[[ Supplied information open ]]
(** * Stellar anchor service: a shallow embedding of the TypeScript sources

    The development follows the layout of [packages/anchor/src]:

    - [Js]        the few JavaScript primitives the sources rely on
                  (strings, insertion-ordered [Map], object literals);
    - [Errors]    [errors.ts]: [SepError] and its factories;
    - [Nonce]     [auth/nonce-store.ts];
    - [Auth]      [auth/auth-issuer.ts];
    - [Transfers] [transfer/types.ts] and [transfer/transfer-store.ts];
    - [Sep24Service] [transfer/sep24/sep24-service.ts] and the calls
                  [transfer/transfer-manager.ts] forwards to it;
    - [Toml]      [toml/publisher.ts];
    - [Server]    [config/types.ts] and the mount bookkeeping of
                  [anchor-server.ts];
    - [Http]      the handlers of [modules/sep24/router.ts] and
                  [modules/sep6/router.ts] that the properties mention;
    - [Spec]      the predicates in which the properties are stated;
    - [Samples]   concrete data on which the definitions are evaluated.

    Time is a [Z] (milliseconds since the epoch, as [Date.getTime]); every
    reading of the clock ([new Date()], [Date.now()]) is an explicit
    argument.  Random identifiers ([randomBytes]) are explicit arguments
    too.  Functions of third-party packages (the Stellar SDK, jsonwebtoken,
    the WHATWG [URL] class) are section variables, and so is
    [String.prototype.toUpperCase], whose value is given by the Unicode
    case mapping tables.

    A JavaScript string is represented by the bytes of its UTF-8 encoding
    (as the string literals of this file are), so comparison, [startsWith],
    [split] on an ASCII separator and concatenation are those of the byte
    strings; [length] and [trim] are defined on the encoding. *)

From stdpp Require Import base option list gmap strings pretty sorting.
From Stdlib Require Import ZArith Ascii String Lia Permutation Sorted.

Local Open Scope Z_scope.
Local Open Scope string_scope.

(** ** JavaScript primitives *)

Module Js.

(** [s.length]: the number of UTF-16 code units of the string.  In the
    UTF-8 encoding a byte [10xxxxxx] continues a character, and a
    character of four bytes (first byte [11110xxx]) takes two code units;
    every other character takes one. *)
Definition codeUnits (c : ascii) : nat :=
  let n := nat_of_ascii c in
  if ((128 <=? n) && (n <? 192))%nat then 0%nat
  else if (240 <=? n)%nat then 2%nat
  else 1%nat.

Fixpoint str_length (s : string) : nat :=
  match s with
  | EmptyString => 0%nat
  | String c s' => (codeUnits c + str_length s')%nat
  end.

(** The characters [String.prototype.trim] removes, the white space and
    line terminators of ECMAScript: U+0009 to U+000D, U+0020, U+00A0,
    U+1680, U+2000 to U+200A, U+2028, U+2029, U+202F, U+205F, U+3000 and
    U+FEFF, each as its UTF-8 bytes. *)
Definition bytes (l : list nat) : string :=
  fold_right (fun n r => String (ascii_of_nat n) r) EmptyString l.

Definition whiteSpace : list string :=
  List.map bytes
    ([[9]; [10]; [11]; [12]; [13]; [32]; [194; 160]; [225; 154; 128];
      [226; 128; 128]; [226; 128; 129]; [226; 128; 130]; [226; 128; 131];
      [226; 128; 132]; [226; 128; 133]; [226; 128; 134]; [226; 128; 135];
      [226; 128; 136]; [226; 128; 137]; [226; 128; 138];
      [226; 128; 168]; [226; 128; 169]; [226; 128; 175]; [226; 129; 159];
      [227; 128; 128]; [239; 187; 191]])%nat.

Definition isWhiteSpace (s : string) : bool :=
  existsb (String.eqb s) whiteSpace.

(** [s.trimStart()]: a white-space character is one, two or three bytes
    long. *)
Fixpoint trimStart (s : string) : string :=
  match s with
  | EmptyString => EmptyString
  | String c1 s1 =>
      if isWhiteSpace (String c1 EmptyString) then trimStart s1
      else
        match s1 with
        | EmptyString => s
        | String c2 s2 =>
            if isWhiteSpace (String c1 (String c2 EmptyString)) then
              trimStart s2
            else
              match s2 with
              | EmptyString => s
              | String c3 s3 =>
                  if isWhiteSpace
                       (String c1 (String c2 (String c3 EmptyString)))
                  then trimStart s3
                  else s
              end
        end
  end.

(** [s.trimEnd()]: what is left of [s] once the rest is trimmed is dropped
    when it is one white-space character. *)
Fixpoint trimEnd (s : string) : string :=
  match s with
  | EmptyString => EmptyString
  | String c s' =>
      let r := String c (trimEnd s') in
      if isWhiteSpace r then EmptyString else r
  end.

(** [s.trim()] *)
Definition trim (s : string) : string := trimEnd (trimStart s).

(** [s.startsWith(p)] *)
Definition startsWith (s p : string) : bool := String.prefix p s.

(** [s.split(sep)] for a one-character separator. *)
Fixpoint split (sep : ascii) (s : string) : list string :=
  match s with
  | EmptyString => [EmptyString]
  | String c s' =>
      if Ascii.eqb c sep then EmptyString :: split sep s'
      else match split sep s' with
           | [] => [String c EmptyString]
           | p :: ps => String c p :: ps
           end
  end.

(** Truthiness of a string value: the empty string is falsy. *)
Definition truthy (s : string) : bool := negb (String.eqb s EmptyString).

(** Truthiness of a possibly [undefined] string. *)
Definition truthy_opt (o : option string) : bool :=
  match o with Some s => truthy s | None => false end.

(** [arr.includes(x)] on strings. *)
Definition includes (l : list string) (x : string) : bool :=
  existsb (String.eqb x) l.

(** An insertion-ordered [Map<string, V>]: [set] on a present key
    replaces the value in place, on an absent key appends.  The same
    list, read through [Object.keys] or [Object.entries], stands for the
    own properties of an object used as a record. *)
Section Map.
Context {V : Type}.

Fixpoint map_get (m : list (string * V)) (k : string) : option V :=
  match m with
  | [] => None
  | (k', v) :: m' => if String.eqb k k' then Some v else map_get m' k
  end.

Fixpoint map_set (m : list (string * V)) (k : string) (v : V)
  : list (string * V) :=
  match m with
  | [] => [(k, v)]
  | (k', v') :: m' =>
      if String.eqb k k' then (k', v) :: m'
      else (k', v') :: map_set m' k v
  end.

Fixpoint map_delete (m : list (string * V)) (k : string)
  : list (string * V) :=
  match m with
  | [] => []
  | (k', v') :: m' =>
      if String.eqb k k' then m' else (k', v') :: map_delete m' k
  end.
[[ Supplied information closed ]]
Task item:
Which of the lines above carry the string "existsb"? Pick them out and copy them.

Output below:
  existsb (String.eqb s) whiteSpace.
  existsb (String.eqb x) l.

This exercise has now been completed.